Another alternative is to define a functor, like:
struct Model{T<:AbstractFloat}
θ::Vector{T}
end
(m::Model)(a,b,c) = function of a, b, c and \theta
with which you will be able to call the structure, like:
m = Model(...)
m(a,b,c) # execute function defined above with parameters a,b,c and the \theta field of model
@pbayer and @lmiq. Thanks a lot! I see now that there a multiple ways of solving this. I think I have to play around a bit with these suggestions to grasp them and see what seems to work the cleanest.
It sounds like the solution you are building is more than just the optimization, but maybe you need not encapsulate the vector and function at all. Maybe you can just provide just an optimize function that accepts the starting theta value vector and the function and returns the optimal theta. If you must encapsulate, then I think that including the function as a field of the struct works in this case. The admonition you cite is to dissuade people from implementing object oriented classes.
Thanks for your input! Yes, it is more than just the optimization. The Model struct is passed around to various functions for computations and also has a set of convenience functions defined for it. This makes it convenient to have everything (data, parameters, function(?)) encapsulated in the same object. So you think that this is an okay solution in this case?
If you have various models with different internal structures and different functions that can be applied to them, then you may still benefit from defining models and functions separately. You can use something like this
abstract type AbstractModel end
data(m::AbstractModel) = m.θ
# in optimize function
function optimize(m::AbstractModel)
...
θ = data(m)
# do something with θ
...
# use function defined on `m`
x = f(m)
end
Of course, it would require a more involved setup for the concrete models.

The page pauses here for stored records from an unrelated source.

(* ===== verification/KaniArch.v ===== *)
(** * kernel/arch and kernel/cpu/types.rs: the code's own proof harnesses

    The [mod verification] of [arch/mm.rs], [arch/reg.rs], [arch/exceptions.rs] and
    [cpu/types.rs], as functions of their symbolic inputs (see [KaniBuddy]).  All of
    them are bit arithmetic: no build profile changes them. *)

From S2P Require Import Prelude Arch Smp.
From Stdlib Require Import String.
Open Scope Z_scope.

(* ------------------------------------------------------------------------- *)
(** ** arch/mm.rs *)

Definition level_indices_tile_va (raw : Z) : outcome unit :=
  let l0 := Level_index_in L0 raw in
  let l1 := Level_index_in L1 raw in
  let l2 := Level_index_in L2 raw in
  let l3 := Level_index_in L3 raw in
  let! _ := assert_ ((l0 <? 512) && (l1 <? 512) && (l2 <? 512) && (l3 <? 512)) in
  let reassembled :=
    Z.lor (Z.lor (Z.lor (wrap 64 (Z.shiftl l0 27)) (wrap 64 (Z.shiftl l1 18))) (wrap 64 (Z.shiftl l2 9))) l3 in
  let expected := Z.land (Z.shiftr raw 12) 0xFFFFFFFFF in
  assert_ (reassembled =? expected).

Definition from_index_is_total (n : Z) : outcome unit :=
  let! level := Level_from_index n in
  let expected :=
    match Z.land n 3 with 0 => L0 | 1 => L1 | 2 => L2 | _ => L3 end in
  assert_ (bool_decide (level = expected)).

Definition next_level_progresses : outcome unit :=
  let! _ := assert_eq (Level_next_level L0) L1 in
  let! _ := assert_eq (Level_next_level L1) L2 in
  assert_eq (Level_next_level L2) L3.

(** [#[kani::should_panic]] *)
Definition next_level_l3_panics : outcome unit :=
  let! _ := Level_next_level L3 in Ok tt.

(* ------------------------------------------------------------------------- *)
(** ** arch/reg.rs *)

Definition esr_fields_tile_low_word (raw : Z) : outcome unit :=
  let ec := Esr_ec_raw raw in
  let il := Z.b2z (Esr_il raw) in
  let iss := Esr_iss raw in
  let! _ := assert_ ((ec <? 64) && (iss <? Z.shiftl 1 25)) in
  let reassembled := Z.lor (Z.lor (wrap 64 (Z.shiftl ec 26)) (wrap 64 (Z.shiftl il 25))) iss in
  assert_ (reassembled =? Z.land raw 0xFFFFFFFF).

Definition esr_abort_syndrome_bits (raw : Z) : outcome unit :=
  let! _ := assert_ (Esr_dfsc raw =? Z.land raw 0x3F) in
  let! _ := assert_ (bool_decide (Esr_is_write raw = (Z.land (Z.shiftr raw 6) 1 =? 1))) in
  assert_ (bool_decide (Esr_far_valid raw = (Z.land (Z.shiftr raw 10) 1 =? 0))).

(* ------------------------------------------------------------------------- *)
(** ** arch/exceptions.rs *)

(** [!s.is_empty()] *)
Definition non_empty (s : string) : bool := negb (String.eqb s EmptyString).

Definition fault_status_total (raw : Z) : outcome unit :=
  let! fs := FaultStatus_from_dfsc raw in
  let! _ :=
    match fs with
    | AddressSize _ | Translation _ | AccessFlag _ | Permission _ =>
        let! _ := assert_ (raw <=? 0x0F) in
        assert_ (bool_decide (is_Some (FaultStatus_level fs)))
    | Alignment | OtherFault _ => assert_ (bool_decide (FaultStatus_level fs = None))
    end in
  assert_ (non_empty (FaultStatus_description fs)).

Definition exception_class_total (ec : Z) : outcome unit :=
  assert_ (non_empty (ExceptionClass_description (ExceptionClass_from_ec ec))).

(* ------------------------------------------------------------------------- *)
(** ** cpu/types.rs *)

Definition mpidr_keeps_only_affinity_fields (raw : Z) : outcome unit :=
  assert_ (Mpidr_new raw =? Z.land raw Mpidr_MASK).

Definition aff3_distinguishes_cpus (low aff3_a aff3_b : Z) : outcome unit :=
  let low_affinity := Z.land low 0x00FFFFFF in
  assume! negb (aff3_a =? aff3_b) in
  let a := Z.lor low_affinity (wrap 64 (Z.shiftl aff3_a 32)) in
  let b := Z.lor low_affinity (wrap 64 (Z.shiftl aff3_b 32)) in
  assert_ (negb (Mpidr_new a =? Mpidr_new b)).

(** Every harness on one choice of symbolic inputs; [next_level_l3_panics] apart. *)
Definition arch_harnesses (raw n low aff3_a aff3_b : Z) : list (outcome unit) :=
  [ level_indices_tile_va raw; from_index_is_total n; next_level_progresses;
    esr_fields_tile_low_word raw; esr_abort_syndrome_bits raw; fault_status_total n;
    exception_class_total n; mpidr_keeps_only_affinity_fields raw;
    aff3_distinguishes_cpus low aff3_a aff3_b ].

(* ------------------------------------------------------------------------- *)
(** ** The harnesses pass *)

(** A field shifted into its place does not leave the word. *)
Lemma wrap_shl x k n : 0 <= k -> 0 <= x < 2 ^ n -> n + k <= 64 -> wrap 64 (Z.shiftl x k) = Z.shiftl x k.
Proof.
  intros Hk Hx Hn. apply wrap_small. rewrite Z.shiftl_mul_pow2 by done.
  assert (0 <= n) by (destruct (Z.le_gt_cases 0 n); [done|rewrite Z.pow_neg_r in Hx by done; lia]).
  assert (2 ^ n * 2 ^ k <= 2 ^ 64) by (rewrite <- Z.pow_add_r by done; apply Z.pow_le_mono_r; lia).
  assert (0 < 2 ^ k) by (apply Z.pow_pos_nonneg; lia). nia.
Qed.

Lemma level_indices_tile_va_ok raw : level_indices_tile_va raw = Ok tt.
Proof.
  destruct (Level_indices_tile_va raw) as [Hr E]. unfold level_indices_tile_va. cbv zeta.
  rewrite !(wrap_shl _ _ 9) by (apply Hr || done). rewrite E, Z.eqb_refl.
  rewrite assert_true; [done|]. rewrite !andb_true_iff, !Z.ltb_lt. split_and!; apply Hr.
Qed.

Lemma esr_harnesses_ok raw :
  esr_fields_tile_low_word raw = Ok tt /\ esr_abort_syndrome_bits raw = Ok tt.
Proof.
  split.
  - destruct (Esr_fields_tile_low_word raw) as (Hec & Hiss & E).
    unfold esr_fields_tile_low_word. cbv zeta.
    rewrite (wrap_shl _ _ 6), (wrap_shl _ _ 1) by (done || by destruct (Esr_il raw)).
    rewrite E, Z.eqb_refl, assert_true; [done|]. rewrite andb_true_iff, !Z.ltb_lt. split; [lia|apply Hiss].
  - unfold esr_abort_syndrome_bits.
    rewrite Esr_dfsc_eq, (land_mask_mod 6), Z.eqb_refl by done. cbn [assert_ obind].
    rewrite bool_decide_true; [|].
    + cbn [assert_ obind]. by rewrite bool_decide_true.
    + unfold Esr_is_write. rewrite (field_extract 6 1) by done. change (2 ^ 1) with 2.
      pose proof (Z.mod_pos_bound (raw / 2 ^ 6) 2 ltac:(done)).
      destruct (Z.eqb_spec ((raw / 2 ^ 6) mod 2) 0), (Z.eqb_spec ((raw / 2 ^ 6) mod 2) 1); cbn; done || lia.
Qed.

Lemma byte_harnesses_ok : forall n, 0 <= n < 256 ->
  from_index_is_total n = Ok tt /\ fault_status_total n = Ok tt /\ exception_class_total n = Ok tt.
Proof. run_decision. Qed.

Lemma affinity_bits low x :
  0 <= x < 2 ^ 8 -> Z.shiftr (Mpidr_new (Z.lor (Z.land low 0x00FFFFFF) (Z.shiftl x 32))) 32 = x.
Proof.
  intros Hx. unfold Mpidr_new, Mpidr_MASK. rewrite Z.shiftr_land, Z.shiftr_lor.
  rewrite Z.shiftr_land. change (Z.shiftr 0x00FFFFFF 32) with 0. rewrite Z.land_0_r, Z.lor_0_l.
  rewrite Z.shiftr_shiftl_l by done. change (Z.shiftr 0xFF00FFFFFF 32) with (2 ^ 8 - 1).
  rewrite (land_mask_mod 8) by done. rewrite Z.shiftl_0_r. by apply Z.mod_small.
Qed.

Lemma aff3_distinguishes_cpus_ok low a b :
  unsigned 8 a -> unsigned 8 b -> aff3_distinguishes_cpus low a b = Ok tt.
Proof.
  unfold unsigned. intros Ha Hb. unfold aff3_distinguishes_cpus. cbv zeta. assumptions.
  rewrite !(wrap_shl _ 32 8) by (done || lia).
  apply assert_true, negb_true_iff, Z.eqb_neq. intros E.
  assert (a = b) by (rewrite <- (affinity_bits low a), <- (affinity_bits low b), E by done; done). lia.
Qed.

(** The decoders' harnesses pass on every register value, fault code,
    exception class and CPU identity, and the level below the last one panics. *)
Theorem arch_harnesses_pass raw n low aff3_a aff3_b :
  unsigned 64 raw -> unsigned 8 n -> unsigned 32 low -> unsigned 8 aff3_a -> unsigned 8 aff3_b ->
  Forall (fun r => r = Ok tt) (arch_harnesses raw n low aff3_a aff3_b) /\
  next_level_l3_panics = Panic ExplicitPanic.
Proof.
  intros Hraw Hn Hlow Ha Hb. destruct (byte_harnesses_ok n Hn) as (? & ? & ?).
  destruct (esr_harnesses_ok raw) as [? ?]. split; [|done].
  unfold arch_harnesses. repeat apply list.Forall_cons_2; [..|apply list.Forall_nil_2].
  all: first [assumption | apply level_indices_tile_va_ok | by apply aff3_distinguishes_cpus_ok | idtac].
  - done.
  - unfold mpidr_keeps_only_affinity_fields, Mpidr_new. by rewrite Z.eqb_refl.
Qed.

Lemma arch_harnesses_pass_witness :
  Forall (fun r => r = Ok tt) (arch_harnesses 0x96000047 0x21 3 1 2) /\
  next_level_l3_panics = Panic ExplicitPanic.
Proof. apply arch_harnesses_pass; unfold unsigned; lia. Defined.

For each model, you have to define your own structure and necessary functions
But the benefit is that you will not be restricted by the initial type definition, i.e. you can add as many parameters as needed, and also there will be no issues with functions as a field.
This approach is used for example in DynamicHMC.jl, you can see how it looks in DynamicHMC examples
Thanks, this is a really elegant solution! Looking through DynamicHMC.jl now to see if I can structure this similar. Might be a bit to complex for my use case. This is a cool package!
Couldn’t agree more. Working my way through the suggestions now. Learned a bunch from this tread. Thanks all!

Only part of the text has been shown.